Problem description:
Write out, without any change, the lines in the material below that run from the line with "- rewrite take_app_length'" through the line with "- rewrite Z.eqb_refl. unfold", both included.

[Input data — start]

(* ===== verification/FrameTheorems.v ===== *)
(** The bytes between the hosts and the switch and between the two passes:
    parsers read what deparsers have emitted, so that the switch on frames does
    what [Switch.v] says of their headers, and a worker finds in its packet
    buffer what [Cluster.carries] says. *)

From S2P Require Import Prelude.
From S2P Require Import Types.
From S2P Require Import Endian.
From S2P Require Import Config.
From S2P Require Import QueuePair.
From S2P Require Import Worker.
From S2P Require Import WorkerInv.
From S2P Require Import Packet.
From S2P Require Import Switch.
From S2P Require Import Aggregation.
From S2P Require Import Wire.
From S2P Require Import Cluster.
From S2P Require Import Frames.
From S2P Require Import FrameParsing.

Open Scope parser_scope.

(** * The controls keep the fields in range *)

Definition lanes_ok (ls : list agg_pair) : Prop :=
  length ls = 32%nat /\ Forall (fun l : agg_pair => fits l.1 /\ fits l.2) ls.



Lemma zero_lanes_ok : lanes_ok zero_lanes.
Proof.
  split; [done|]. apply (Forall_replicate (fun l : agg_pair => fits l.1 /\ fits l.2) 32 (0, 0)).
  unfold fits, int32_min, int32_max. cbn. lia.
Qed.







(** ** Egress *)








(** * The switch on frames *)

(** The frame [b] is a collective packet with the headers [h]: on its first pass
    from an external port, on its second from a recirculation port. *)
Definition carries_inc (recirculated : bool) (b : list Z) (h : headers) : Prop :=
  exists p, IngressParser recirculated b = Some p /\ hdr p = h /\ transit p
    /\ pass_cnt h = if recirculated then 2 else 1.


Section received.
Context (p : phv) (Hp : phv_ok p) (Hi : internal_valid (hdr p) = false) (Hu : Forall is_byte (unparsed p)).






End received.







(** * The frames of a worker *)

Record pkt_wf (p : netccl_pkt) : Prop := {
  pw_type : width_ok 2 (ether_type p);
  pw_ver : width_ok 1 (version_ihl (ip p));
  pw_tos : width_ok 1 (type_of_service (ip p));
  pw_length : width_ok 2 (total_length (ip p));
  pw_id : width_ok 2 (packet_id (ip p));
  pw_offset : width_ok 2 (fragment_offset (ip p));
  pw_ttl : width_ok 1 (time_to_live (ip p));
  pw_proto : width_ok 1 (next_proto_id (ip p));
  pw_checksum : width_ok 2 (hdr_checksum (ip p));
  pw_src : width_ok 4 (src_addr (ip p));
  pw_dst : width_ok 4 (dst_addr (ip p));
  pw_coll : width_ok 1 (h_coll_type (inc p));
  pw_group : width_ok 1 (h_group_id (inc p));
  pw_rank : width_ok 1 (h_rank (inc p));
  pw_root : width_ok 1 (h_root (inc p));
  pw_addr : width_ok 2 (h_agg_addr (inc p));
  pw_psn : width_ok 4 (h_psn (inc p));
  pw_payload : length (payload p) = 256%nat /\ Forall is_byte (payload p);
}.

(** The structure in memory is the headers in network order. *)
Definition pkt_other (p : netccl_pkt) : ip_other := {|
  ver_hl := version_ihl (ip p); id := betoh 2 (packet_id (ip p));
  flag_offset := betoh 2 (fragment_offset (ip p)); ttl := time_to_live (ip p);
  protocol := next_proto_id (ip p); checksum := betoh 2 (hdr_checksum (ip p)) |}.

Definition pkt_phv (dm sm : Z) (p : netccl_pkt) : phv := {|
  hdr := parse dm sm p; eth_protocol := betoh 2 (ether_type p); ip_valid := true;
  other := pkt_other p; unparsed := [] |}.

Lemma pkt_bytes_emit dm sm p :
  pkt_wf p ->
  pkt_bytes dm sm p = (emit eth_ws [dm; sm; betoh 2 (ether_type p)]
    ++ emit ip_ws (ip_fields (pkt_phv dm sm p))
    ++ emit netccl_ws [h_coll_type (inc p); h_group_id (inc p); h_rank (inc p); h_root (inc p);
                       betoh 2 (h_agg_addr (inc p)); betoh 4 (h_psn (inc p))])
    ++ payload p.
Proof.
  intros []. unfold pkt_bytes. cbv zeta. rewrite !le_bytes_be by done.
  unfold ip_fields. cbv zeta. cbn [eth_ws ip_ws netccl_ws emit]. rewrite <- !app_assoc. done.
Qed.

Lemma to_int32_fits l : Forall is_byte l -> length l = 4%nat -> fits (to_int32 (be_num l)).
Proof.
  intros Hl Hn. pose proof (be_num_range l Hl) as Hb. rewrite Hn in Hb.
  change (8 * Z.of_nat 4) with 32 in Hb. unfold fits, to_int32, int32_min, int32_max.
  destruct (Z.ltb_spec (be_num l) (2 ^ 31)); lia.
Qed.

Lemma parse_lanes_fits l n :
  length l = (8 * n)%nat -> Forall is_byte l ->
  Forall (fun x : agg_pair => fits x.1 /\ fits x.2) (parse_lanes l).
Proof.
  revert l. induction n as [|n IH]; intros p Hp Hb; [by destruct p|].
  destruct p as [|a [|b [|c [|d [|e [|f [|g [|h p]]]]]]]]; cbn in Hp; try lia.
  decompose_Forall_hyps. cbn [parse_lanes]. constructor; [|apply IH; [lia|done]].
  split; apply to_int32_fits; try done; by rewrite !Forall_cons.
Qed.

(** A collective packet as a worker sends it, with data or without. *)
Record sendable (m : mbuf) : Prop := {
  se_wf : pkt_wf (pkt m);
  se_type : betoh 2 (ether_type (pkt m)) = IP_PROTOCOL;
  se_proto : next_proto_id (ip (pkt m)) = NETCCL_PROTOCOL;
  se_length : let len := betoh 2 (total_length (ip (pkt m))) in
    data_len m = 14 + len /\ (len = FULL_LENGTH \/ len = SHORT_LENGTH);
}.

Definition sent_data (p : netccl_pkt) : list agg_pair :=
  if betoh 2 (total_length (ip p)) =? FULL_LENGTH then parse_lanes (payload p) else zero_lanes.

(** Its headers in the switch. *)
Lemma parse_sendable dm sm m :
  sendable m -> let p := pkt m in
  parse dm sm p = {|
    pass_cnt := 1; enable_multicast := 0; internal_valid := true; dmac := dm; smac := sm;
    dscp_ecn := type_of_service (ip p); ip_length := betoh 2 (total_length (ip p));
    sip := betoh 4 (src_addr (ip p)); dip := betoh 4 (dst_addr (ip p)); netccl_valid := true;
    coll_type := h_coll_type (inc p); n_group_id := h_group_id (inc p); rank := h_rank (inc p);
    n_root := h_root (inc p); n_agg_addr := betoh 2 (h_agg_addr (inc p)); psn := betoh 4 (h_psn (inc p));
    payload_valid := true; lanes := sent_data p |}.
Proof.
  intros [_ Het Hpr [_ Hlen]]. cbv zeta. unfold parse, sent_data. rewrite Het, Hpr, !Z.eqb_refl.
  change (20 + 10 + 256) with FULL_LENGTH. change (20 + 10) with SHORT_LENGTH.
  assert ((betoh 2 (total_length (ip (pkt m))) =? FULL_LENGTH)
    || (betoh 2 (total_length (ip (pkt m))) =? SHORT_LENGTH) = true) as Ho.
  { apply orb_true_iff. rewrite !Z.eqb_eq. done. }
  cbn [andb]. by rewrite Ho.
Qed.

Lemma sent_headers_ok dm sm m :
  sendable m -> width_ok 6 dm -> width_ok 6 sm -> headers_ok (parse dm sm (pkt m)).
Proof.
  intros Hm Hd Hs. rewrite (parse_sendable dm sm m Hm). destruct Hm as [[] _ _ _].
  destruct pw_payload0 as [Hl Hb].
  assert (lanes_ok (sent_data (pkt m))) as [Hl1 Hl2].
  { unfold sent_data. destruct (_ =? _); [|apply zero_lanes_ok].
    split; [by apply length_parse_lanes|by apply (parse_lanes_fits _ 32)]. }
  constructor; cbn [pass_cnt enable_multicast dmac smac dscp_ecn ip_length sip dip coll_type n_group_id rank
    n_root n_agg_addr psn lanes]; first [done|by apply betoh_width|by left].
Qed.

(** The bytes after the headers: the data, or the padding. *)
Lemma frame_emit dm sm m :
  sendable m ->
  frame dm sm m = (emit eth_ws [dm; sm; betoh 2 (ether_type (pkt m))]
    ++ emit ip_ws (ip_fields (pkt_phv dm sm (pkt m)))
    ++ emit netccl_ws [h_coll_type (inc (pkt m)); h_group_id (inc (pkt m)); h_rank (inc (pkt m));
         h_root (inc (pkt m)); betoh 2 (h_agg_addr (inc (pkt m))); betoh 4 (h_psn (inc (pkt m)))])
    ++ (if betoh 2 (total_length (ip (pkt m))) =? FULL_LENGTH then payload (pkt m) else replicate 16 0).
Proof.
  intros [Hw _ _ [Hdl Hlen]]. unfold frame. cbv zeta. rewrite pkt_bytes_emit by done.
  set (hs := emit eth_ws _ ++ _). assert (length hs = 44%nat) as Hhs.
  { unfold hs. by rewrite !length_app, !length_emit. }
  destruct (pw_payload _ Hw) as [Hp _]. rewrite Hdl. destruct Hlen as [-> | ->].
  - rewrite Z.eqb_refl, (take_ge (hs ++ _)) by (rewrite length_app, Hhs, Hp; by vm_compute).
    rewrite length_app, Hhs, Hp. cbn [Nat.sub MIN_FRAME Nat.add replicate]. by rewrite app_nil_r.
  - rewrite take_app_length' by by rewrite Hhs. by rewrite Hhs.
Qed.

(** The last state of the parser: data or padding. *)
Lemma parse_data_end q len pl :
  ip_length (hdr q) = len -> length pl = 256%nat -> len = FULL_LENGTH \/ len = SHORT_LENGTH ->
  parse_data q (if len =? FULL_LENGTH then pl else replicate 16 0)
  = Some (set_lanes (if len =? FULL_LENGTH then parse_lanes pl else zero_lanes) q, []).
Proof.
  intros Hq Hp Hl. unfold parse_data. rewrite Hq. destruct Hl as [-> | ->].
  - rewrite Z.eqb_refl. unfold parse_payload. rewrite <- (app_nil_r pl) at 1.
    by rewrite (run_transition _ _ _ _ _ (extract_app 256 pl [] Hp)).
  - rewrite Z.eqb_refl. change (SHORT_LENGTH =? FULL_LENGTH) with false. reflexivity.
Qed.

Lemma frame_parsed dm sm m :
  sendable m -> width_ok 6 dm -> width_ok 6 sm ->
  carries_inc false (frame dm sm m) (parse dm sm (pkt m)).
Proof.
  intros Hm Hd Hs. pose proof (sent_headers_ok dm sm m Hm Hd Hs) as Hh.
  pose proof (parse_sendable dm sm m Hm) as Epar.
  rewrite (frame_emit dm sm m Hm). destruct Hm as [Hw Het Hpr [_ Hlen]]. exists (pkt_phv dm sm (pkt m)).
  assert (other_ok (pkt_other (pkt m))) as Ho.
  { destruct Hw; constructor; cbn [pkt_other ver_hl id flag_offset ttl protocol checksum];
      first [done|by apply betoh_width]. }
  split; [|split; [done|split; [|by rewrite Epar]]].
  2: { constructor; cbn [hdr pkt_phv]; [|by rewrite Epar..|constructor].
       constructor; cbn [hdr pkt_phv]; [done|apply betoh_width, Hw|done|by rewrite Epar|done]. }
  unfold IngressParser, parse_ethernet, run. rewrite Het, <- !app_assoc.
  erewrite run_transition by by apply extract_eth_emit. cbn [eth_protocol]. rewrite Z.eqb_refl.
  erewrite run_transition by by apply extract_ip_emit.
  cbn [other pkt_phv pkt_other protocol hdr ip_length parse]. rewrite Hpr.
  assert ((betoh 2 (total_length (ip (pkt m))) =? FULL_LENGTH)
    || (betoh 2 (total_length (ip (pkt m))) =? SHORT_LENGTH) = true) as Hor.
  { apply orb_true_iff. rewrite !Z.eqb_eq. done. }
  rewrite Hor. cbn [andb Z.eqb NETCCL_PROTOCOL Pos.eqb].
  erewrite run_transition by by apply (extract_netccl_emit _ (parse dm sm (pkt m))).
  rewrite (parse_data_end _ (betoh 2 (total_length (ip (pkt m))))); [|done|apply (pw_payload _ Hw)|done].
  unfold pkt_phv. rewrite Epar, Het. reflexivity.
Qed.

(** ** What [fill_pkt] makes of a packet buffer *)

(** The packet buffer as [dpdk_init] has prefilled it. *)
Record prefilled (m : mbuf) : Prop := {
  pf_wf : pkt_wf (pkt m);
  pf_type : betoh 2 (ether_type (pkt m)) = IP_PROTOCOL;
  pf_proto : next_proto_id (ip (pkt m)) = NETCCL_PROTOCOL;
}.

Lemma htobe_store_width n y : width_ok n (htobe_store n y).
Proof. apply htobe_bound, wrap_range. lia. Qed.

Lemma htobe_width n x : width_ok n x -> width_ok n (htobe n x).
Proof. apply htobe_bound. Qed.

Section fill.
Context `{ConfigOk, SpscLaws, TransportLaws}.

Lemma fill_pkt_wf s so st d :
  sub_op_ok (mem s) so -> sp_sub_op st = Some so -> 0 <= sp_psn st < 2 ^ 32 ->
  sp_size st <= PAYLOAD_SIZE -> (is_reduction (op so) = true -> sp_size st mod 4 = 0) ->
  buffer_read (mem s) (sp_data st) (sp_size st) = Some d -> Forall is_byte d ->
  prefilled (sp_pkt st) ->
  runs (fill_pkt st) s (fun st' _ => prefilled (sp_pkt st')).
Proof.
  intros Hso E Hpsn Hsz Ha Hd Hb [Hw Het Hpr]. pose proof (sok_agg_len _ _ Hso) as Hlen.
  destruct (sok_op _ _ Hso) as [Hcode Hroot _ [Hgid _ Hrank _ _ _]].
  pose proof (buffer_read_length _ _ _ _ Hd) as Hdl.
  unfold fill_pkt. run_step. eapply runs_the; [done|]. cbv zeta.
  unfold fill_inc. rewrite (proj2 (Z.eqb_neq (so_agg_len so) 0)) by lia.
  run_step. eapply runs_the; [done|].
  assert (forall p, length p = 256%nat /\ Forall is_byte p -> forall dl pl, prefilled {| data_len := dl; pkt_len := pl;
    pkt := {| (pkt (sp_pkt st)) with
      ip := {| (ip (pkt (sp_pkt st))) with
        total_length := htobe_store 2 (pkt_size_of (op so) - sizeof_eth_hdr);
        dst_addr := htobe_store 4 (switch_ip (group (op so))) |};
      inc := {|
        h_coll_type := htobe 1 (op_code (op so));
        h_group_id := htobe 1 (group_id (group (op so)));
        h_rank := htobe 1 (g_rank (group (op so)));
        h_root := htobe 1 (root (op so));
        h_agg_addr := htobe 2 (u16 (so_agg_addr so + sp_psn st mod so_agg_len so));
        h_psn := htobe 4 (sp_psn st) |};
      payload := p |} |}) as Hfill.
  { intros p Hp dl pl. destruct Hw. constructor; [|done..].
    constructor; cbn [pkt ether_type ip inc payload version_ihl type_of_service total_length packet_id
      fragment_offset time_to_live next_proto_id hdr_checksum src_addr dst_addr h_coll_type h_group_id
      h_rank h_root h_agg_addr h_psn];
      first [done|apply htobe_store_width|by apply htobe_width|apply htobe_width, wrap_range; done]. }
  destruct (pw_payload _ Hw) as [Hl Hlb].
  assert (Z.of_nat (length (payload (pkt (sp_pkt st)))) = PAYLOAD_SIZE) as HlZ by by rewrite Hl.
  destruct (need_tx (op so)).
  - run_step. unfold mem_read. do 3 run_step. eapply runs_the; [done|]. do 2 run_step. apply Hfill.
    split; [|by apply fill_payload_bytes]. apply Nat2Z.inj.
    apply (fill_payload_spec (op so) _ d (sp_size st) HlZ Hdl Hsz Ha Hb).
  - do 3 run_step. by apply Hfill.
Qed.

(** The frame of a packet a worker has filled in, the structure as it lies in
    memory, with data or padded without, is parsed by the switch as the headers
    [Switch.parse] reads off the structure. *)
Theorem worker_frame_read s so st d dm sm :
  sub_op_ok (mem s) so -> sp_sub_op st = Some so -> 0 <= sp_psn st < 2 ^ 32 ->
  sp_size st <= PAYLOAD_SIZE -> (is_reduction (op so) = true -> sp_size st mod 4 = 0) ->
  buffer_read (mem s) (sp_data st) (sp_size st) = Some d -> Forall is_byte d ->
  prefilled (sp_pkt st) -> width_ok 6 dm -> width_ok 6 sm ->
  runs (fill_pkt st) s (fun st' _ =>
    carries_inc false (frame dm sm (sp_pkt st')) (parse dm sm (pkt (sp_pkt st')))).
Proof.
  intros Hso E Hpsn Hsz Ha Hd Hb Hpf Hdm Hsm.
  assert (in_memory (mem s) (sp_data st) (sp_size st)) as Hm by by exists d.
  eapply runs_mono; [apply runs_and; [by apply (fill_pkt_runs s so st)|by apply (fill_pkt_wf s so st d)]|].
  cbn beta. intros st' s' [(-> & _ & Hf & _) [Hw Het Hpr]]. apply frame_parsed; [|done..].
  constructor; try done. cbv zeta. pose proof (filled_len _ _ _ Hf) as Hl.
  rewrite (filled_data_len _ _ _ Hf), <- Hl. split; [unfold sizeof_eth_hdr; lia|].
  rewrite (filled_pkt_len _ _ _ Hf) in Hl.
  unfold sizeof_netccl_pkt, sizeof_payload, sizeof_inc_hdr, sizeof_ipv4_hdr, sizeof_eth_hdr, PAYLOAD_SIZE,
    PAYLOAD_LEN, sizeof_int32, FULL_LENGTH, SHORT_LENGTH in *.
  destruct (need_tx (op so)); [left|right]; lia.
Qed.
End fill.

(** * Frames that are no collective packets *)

[Input data — finish]

Your response:
  - rewrite take_app_length' by by rewrite Hhs. by rewrite Hhs.
Qed.

(** The last state of the parser: data or padding. *)
Lemma parse_data_end q len pl :
  ip_length (hdr q) = len -> length pl = 256%nat -> len = FULL_LENGTH \/ len = SHORT_LENGTH ->
  parse_data q (if len =? FULL_LENGTH then pl else replicate 16 0)
  = Some (set_lanes (if len =? FULL_LENGTH then parse_lanes pl else zero_lanes) q, []).
Proof.
  intros Hq Hp Hl. unfold parse_data. rewrite Hq. destruct Hl as [-> | ->].
  - rewrite Z.eqb_refl. unfold parse_payload. rewrite <- (app_nil_r pl) at 1.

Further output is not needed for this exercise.